In tutto fanno 25 trofei, un palmares davvero invidiabile che fa del tecnico portoghese uno dei più vincenti manager del mondo del calcio.
Al di là della conoscenza calcistica, lo “Special One” è davvero un passo avanti anche a livello comunicativo, dotato di un’ efficacia estetica, mimica e linguistica con pochi eguali tra i colleghi. Rappresenta al tempo stesso sia il condottiero che lo scudo delle squadre che allena: beffardo, mediaticamente eccessivo e ossessionato dal successo, dovunque ha allenato ha creato un fortino dentro il proprio gruppo, proteggendo i suoi calciatori da critiche e dalla stampa. Josè ha conquistato mezza Europa facendosi amare dai suoi tifosi e detestare dagli avversari con l’esigenza di trovare un nemico da attaccare sportivamente e mediaticamente. Quando il “nemico” non si palesa e lui a crearlo, spesso con provocazioni e attacchi gratuiti, in un bisogno quasi parossistico di antagonismo. E da lì trae vigore e stimoli, per il gruppo prima ancora che per se stesso.

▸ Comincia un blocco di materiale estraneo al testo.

(** The generated client.  Each operation may answer differently on
    every call: it sees the exchanges made so far. *)
Record APIClient : Type := mkAPIClient {
  SubAccountAPI_GetAllSubAccounts :
    list Exchange -> Context -> ApiResult (list SubAccount.t);
  SubAccountAPI_CreateSubAccount :
    list Exchange -> Context -> CreateSubAccountRequest.t ->
    ApiResult (option SubAccount.t);
  WebhookAPI_CreateWebhook :
    list Exchange -> Context -> CreateWebhookRequest.t -> ApiResult (option Webhook.t);
  WebhookAPI_GetAllWebhooks :
    list Exchange -> Context -> ApiResult (list Webhook.t);
  DomainAPI_SubaccountDomainPost :
    list Exchange -> Context -> CreateDomainRequest.t -> ApiResult (option Domain.t);
  DomainAPI_GetAllDomains :
    list Exchange -> Context -> ApiResult (list Domain.t);
  EmailAPI_SendEmail :
    list Exchange -> Context -> EmailMessageObject.t -> ApiResult (list EmailResponse.t);
  MessageAPI_GetMessageById :
    list Exchange -> Context -> string -> ApiResult (option Message.t);
  StatsAPI_AccountSubaccountStatSubaccountIdGet :
    list Exchange -> Context -> Z -> string -> string -> ApiResult (list Stat.t);
  StatsAPI_AccountSubaccountStatSubaccountIdAggregateGet :
    list Exchange -> Context -> Z -> string -> string ->
    ApiResult (option AggregateStat.t);
  IPAPI_GetAllIps :
    list Exchange -> Context -> ApiResult (list IP.t);
  IPPoolsAPI_CreateIPPool :
    list Exchange -> Context -> IPPoolCreateRequest.t -> ApiResult (option IPPool.t);
  IPPoolsAPI_GetAllIPPools :
    list Exchange -> Context -> ApiResult (list IPPool.t);
  StatsAAPI_GetAllAccountStats :
    list Exchange -> Context -> string -> string -> ApiResult (list AccountStats.t) }.

End sendpost.

(** ** The program: [main.go] *)

(** The constants block at the top of [main.go].  The file tells its user
    to edit these values, so the steps take them as a parameter;
    [shipped] holds the values the repository ships. *)
Record Constants : Type := mkConstants {
  basePath : string;
  testFromEmail : string;
  testToEmail : string;
  testDomainName : string;
  webhookURL : string }.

La provocazione fa parte del suo Dna da sempre, in carriera ha spesso messo nel mirino arbitri e allenatori avversari rendendosi protagonista di gesti e mimiche facciali inequivocabili, schiette e dirette in vicinanza di telecamere. In Italia mette in scena il gesto delle manette per inveire contro la terna arbitrale e contro il “sistema”, prendendosi tre giornate di squalifica dal giudice sportivo. In Spagna mima il binocolo per sottolineare l’incapacità degli arbitri di gara. La sindrome di accerchiamento fa da sprone ai suoi giocatori, i gesti di sfida agli avversari lo innalzano a idolo dei tifosi: dalle tre dita mostrate in Champions ai milanisti per ricordare il triplete vinto sulla sponda opposta di Milano, all’orecchio mostrato a fine gara agli juventini che lo beccavano incessantemente.

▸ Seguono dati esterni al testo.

Lemma TypeAliasType_addForwardDecl_chain ps fuel fh first d sd :
  chain fh first ps -> NoDup ps -> d ∉ ps ->
  fh !! d = Some sd -> next sd = None ->
  length ps <= fuel ->
  exists first' fh',
    TypeAliasType_addForwardDecl fuel fh first d = Some (first', fh')
    /\ chain fh' first' (ps ++ [d])
    /\ sameDecls fh fh'
    /\ (forall q, q ∉ ps -> fh' !! q = fh !! q).
Proof.
  intros Hc Hnd Hd Hsd Hnx Hlen. destruct ps as [|p ps].
  - simpl in Hc. subst first. exists (Some d), fh. simpl.
    split; [done|]. split.
    + split; [done|]. exists sd. by rewrite Hnx.
    + split; [apply sameDecls_refl | done].
  - destruct Hc as [-> Hc].
    destruct (addForwardDecl_chain (p :: ps) fuel fh p d sd)
      as (fh' & Hadd & Hch & Hsame & Hframe); try done.
    exists (Some p), fh'. unfold TypeAliasType_addForwardDecl.
    rewrite Hadd. done.
Qed.

Lemma addAll_chain ds : forall fuel fh first ps,
  chain fh first ps -> NoDup (ps ++ ds) ->
  (forall d, d ∈ ds -> exists sd, fh !! d = Some sd /\ next sd = None) ->
  length (ps ++ ds) <= fuel ->
  exists first' fh',
    addAll fuel fh first ds = Some (first', fh')
    /\ chain fh' first' (ps ++ ds)
    /\ sameDecls fh fh'.
Proof.
  induction ds as [|d ds IH]; intros fuel fh first ps Hc Hnd Hds Hlen.
  { exists first, fh. rewrite app_nil_r. simpl.
    split; [done|]. split; [done | apply sameDecls_refl]. }
  simpl. destruct (Hds d) as (sd & Hsd & Hnx); [by left|].
  assert (Hnd' := Hnd).
  apply NoDup_app in Hnd as (Hndp & Hdisj & Hndd).
  apply NoDup_cons in Hndd as [Hdd Hndds].
  rewrite length_app in Hlen. simpl in Hlen.
  destruct (TypeAliasType_addForwardDecl_chain ps fuel fh first d sd)
    as (first' & fh' & Hadd & Hch & Hsame & Hframe); try done; try lia.
  { intros Hin. apply (Hdisj d Hin). by left. }
  rewrite Hadd. simpl.
  replace (ps ++ d :: ds) with ((ps ++ [d]) ++ ds) in *
    by (by rewrite <- app_assoc).
  destruct (IH fuel fh' first' (ps ++ [d])) as (f2 & fh2 & Hall & Hch2 & Hs2);
    try done.
  - intros e He. destruct (Hds e) as (se & Hse & Hne); [by right|].
    exists se. split; [|done]. rewrite Hframe; [done|].
    intros Hin. apply (Hdisj e Hin). by right.
  - rewrite !length_app. simpl. lia.
  - exists f2, fh2. split; [done|]. split; [done|].
    eapply sameDecls_trans; done.
Qed.

Lemma checkLoop_chain ps : forall fuel fh first cat loc ds,
  chain fh first ps -> length ps <= fuel ->
  checkLoop fuel fh first cat loc ds =
    Some (match head (filter (fun s => mismatches cat s = true)
                        (omap (fun p => fh !! p) ps)) with
          | None => ds
          | Some s => addDeclNote ds ForwardTypedefDoesNotMatch (location s)
                        (inl NoteDeclarationHere) loc
          end).
Proof.
  induction ps as [|p ps IH]; intros fuel fh first cat loc ds Hc Hlen.
  { simpl in Hc. subst. by destruct fuel. }
  destruct Hc as [-> (s & Hs & Hc)].
  destruct fuel as [|n]; [simpl in Hlen; lia|].
  simpl. rewrite Hs. simpl. rewrite filter_cons.
  fold (mismatches cat s).
  destruct (mismatches cat s) eqn:Hm.
  - rewrite decide_True by done. done.
  - rewrite decide_False by done. apply IH; [done | simpl in Hlen; lia].
Qed.

Lemma omap_sameDecls fh fh' ps cat :
  sameDecls fh fh' ->
  (forall p, p ∈ ps -> is_Some (fh !! p)) ->
  location <$> head (filter (fun s => mismatches cat s = true)
                       (omap (fun p => fh' !! p) ps))
  = location <$> head (filter (fun s => mismatches cat s = true)
                       (omap (fun p => fh !! p) ps)).
Proof.
  intros Hsame. induction ps as [|p ps IH]; intros Hin; [done|].
  simpl. destruct (Hsame p) as [Hcat Hloc].
  destruct (Hin p) as [s Hs]; [by left|]. rewrite Hs in *.
  destruct (fh' !! p) as [s'|] eqn:Hs'; [|done]. simpl in *.
  injection Hcat as Hcat. injection Hloc as Hloc.
  assert (mismatches cat s' = mismatches cat s) as Hmm
    by (unfold mismatches; by rewrite Hcat).
  rewrite !filter_cons.
  destruct (mismatches cat s) eqn:Hm.
  - rewrite !decide_True by done. simpl. by rewrite Hloc.
  - rewrite !decide_False by (by rewrite ?Hmm, ?Hm). apply IH.
    intros q Hq. apply Hin. by right.
Qed.

(** X10. Forward declarations added to a typedef are linked in the order
    in which they were added, and [checkForwardDecls] reports at most one
    [ForwardTypedefDoesNotMatch]: at the first declaration, in that order,
    whose category is given and differs from the category of the target
    type; when the target is no struct, union or enum nothing is checked. *)
Theorem forward_decls_checked (fuel : nat) (fh : ForwardHeap)
    (ps : list ForwardPtr)
    (Hnd : NoDup ps)
    (Hps : forall p, p ∈ ps -> exists s, fh !! p = Some s /\ next s = None)
    (Hfuel : length ps <= fuel) :
  exists first fh',
    addAll fuel fh None ps = Some (first, fh')
    /\ chain fh' first ps
    /\ forall k loc ds,
         checkForwardDecls fuel fh' first k loc ds =
         Some (match categoryOf k with
               | None => ds
               | Some cat =>
                   match head (filter (fun s => mismatches cat s = true)
                                 (omap (fun p => fh !! p) ps)) with
                   | None => ds
                   | Some s =>
                       addDeclNote ds ForwardTypedefDoesNotMatch (location s)
                         (inl NoteDeclarationHere) loc
                   end
               end).
Proof.
  destruct (addAll_chain ps fuel fh None []) as (first & fh' & Hall & Hch & Hs);
    try done.
  exists first, fh'. simpl in Hch. split; [done|]. split; [done|].
  intros k loc ds. unfold checkForwardDecls.
  destruct (categoryOf k) as [cat|]; [|done].
  rewrite (checkLoop_chain ps) by done. f_equal.
  pose proof (omap_sameDecls fh fh' ps cat Hs) as Hloc.
  destruct (head (filter _ (omap (fun p => fh' !! p) ps))) as [s'|];
    destruct (head (filter _ (omap (fun p => fh !! p) ps))) as [s|];
    simpl in Hloc.
  - assert (Some (location s') = Some (location s)) as [= ->]; [|done].
    apply Hloc. intros p Hp. destruct (Hps p Hp) as (s0 & -> & _). done.
  - exfalso. assert (Some (location s') = None) as H; [|done].
    apply Hloc. intros p Hp. destruct (Hps p Hp) as (s0 & -> & _). done.
  - exfalso. assert (None = Some (location s)) as H; [|done].
    apply Hloc. intros p Hp. destruct (Hps p Hp) as (s0 & -> & _). done.
  - done.
Qed.

End ForwardFacts.

Definition forwardHeap0 : ForwardHeap :=
  <[0%nat := ForwardingTypedefSymbol.mkForward
               ForwardingTypedefSymbol.NoCategory 10 None]>
  (<[1%nat := ForwardingTypedefSymbol.mkForward
               ForwardingTypedefSymbol.Struct 20 None]>
  (<[2%nat := ForwardingTypedefSymbol.mkForward
               ForwardingTypedefSymbol.Enum 30 None]>
  (<[3%nat := ForwardingTypedefSymbol.mkForward
               ForwardingTypedefSymbol.Union 40 None]> ∅))).

Lemma forward_decls_checked_witness :
  exists first fh',
    addAll 4 forwardHeap0 None [0; 1; 2; 3]%nat = Some (first, fh')
    /\ chain fh' first [0; 1; 2; 3]%nat
    /\ ForwardDecls.checkForwardDecls 4 fh' first PackedStructType 50 [] =
         Some [mkDeclDiag ForwardTypedefDoesNotMatch 30
                 ([inl NoteDeclarationHere], [50])].
Proof.
  destruct (forward_decls_checked 4 forwardHeap0 [0; 1; 2; 3]%nat)
    as (first & fh' & Hall & Hch & Hcheck).
  - apply (bool_decide_unpack _). reflexivity.
  - intros p Hp. unfold forwardHeap0.
    repeat (apply elem_of_cons in Hp as [->|Hp]);
      [eexists; split; [reflexivity|done] ..|].
    by apply elem_of_nil in Hp.
  - simpl. lia.
  - exists first, fh'. split; [done|]. split; [done|].
    rewrite Hcheck. reflexivity.
Defined.
(** * Conditional generate constructs *)

Section GenerateFacts.

Import GenerateBlockSymbol.

Variable bind : SyntaxPtr → Expression.
Variable requireBooleanConvertible : Expression → bool.
Variable bindCaseExpressions :
  SyntaxPtr → list SyntaxPtr → option (list Expression).
Variable isTrue : ConstantValue → bool.
Variable equivalentTo : ConstantValue → ConstantValue → bool.
Variable index : Z.

Abbreviation create :=
  (createCondGenBlock bind requireBooleanConvertible bindCaseExpressions
     isTrue equivalentTo index).

(** The number of instantiated blocks of a list. *)
Definition instantiatedCount (bs : list GenerateBlockSymbol) : nat :=
  length (filter (fun b => isInstantiated b = true) bs).

Lemma instantiatedCount_app bs cs :
  instantiatedCount (bs ++ cs) = (instantiatedCount bs + instantiatedCount cs)%nat.
Proof. unfold instantiatedCount. by rewrite filter_app, length_app. Qed.

(** What one call adds to the results: [new] blocks, all of construct
    [index], at most one of them instantiated and none when the call was
    made for a construct that is not instantiated; and diagnostics. *)
Definition adds (inst : bool) (r r' : Results) : Prop :=
  exists new diags,
    r' = mkResults (results r ++ new) (parentDiags r ++ diags)
    /\ Forall (fun b => constructIndex b = index) new
    /\ instantiatedCount new <= 1
    /\ (inst = false -> instantiatedCount new = 0%nat).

Ma nelle esperienze del portoghese non solo successi, ad Aprile scorso è stato esonerato dal Tottenham registrando il suo terzo licenziamento consecutivo in Premier dopo Chelsea e United. Ora l’esperienza alla Roma per confermare di essere ancora lo “Special One” e vincere ancora. Quale piazza migliore per dimostrarlo se non nella capitale d’Italia, in una delle città più famosa al mondo? A Luglio sbarcherà di nuovo in Italia, a Roma nel frattempo è già esplosa la Mourinho mania con un paio di mesi di anticipo.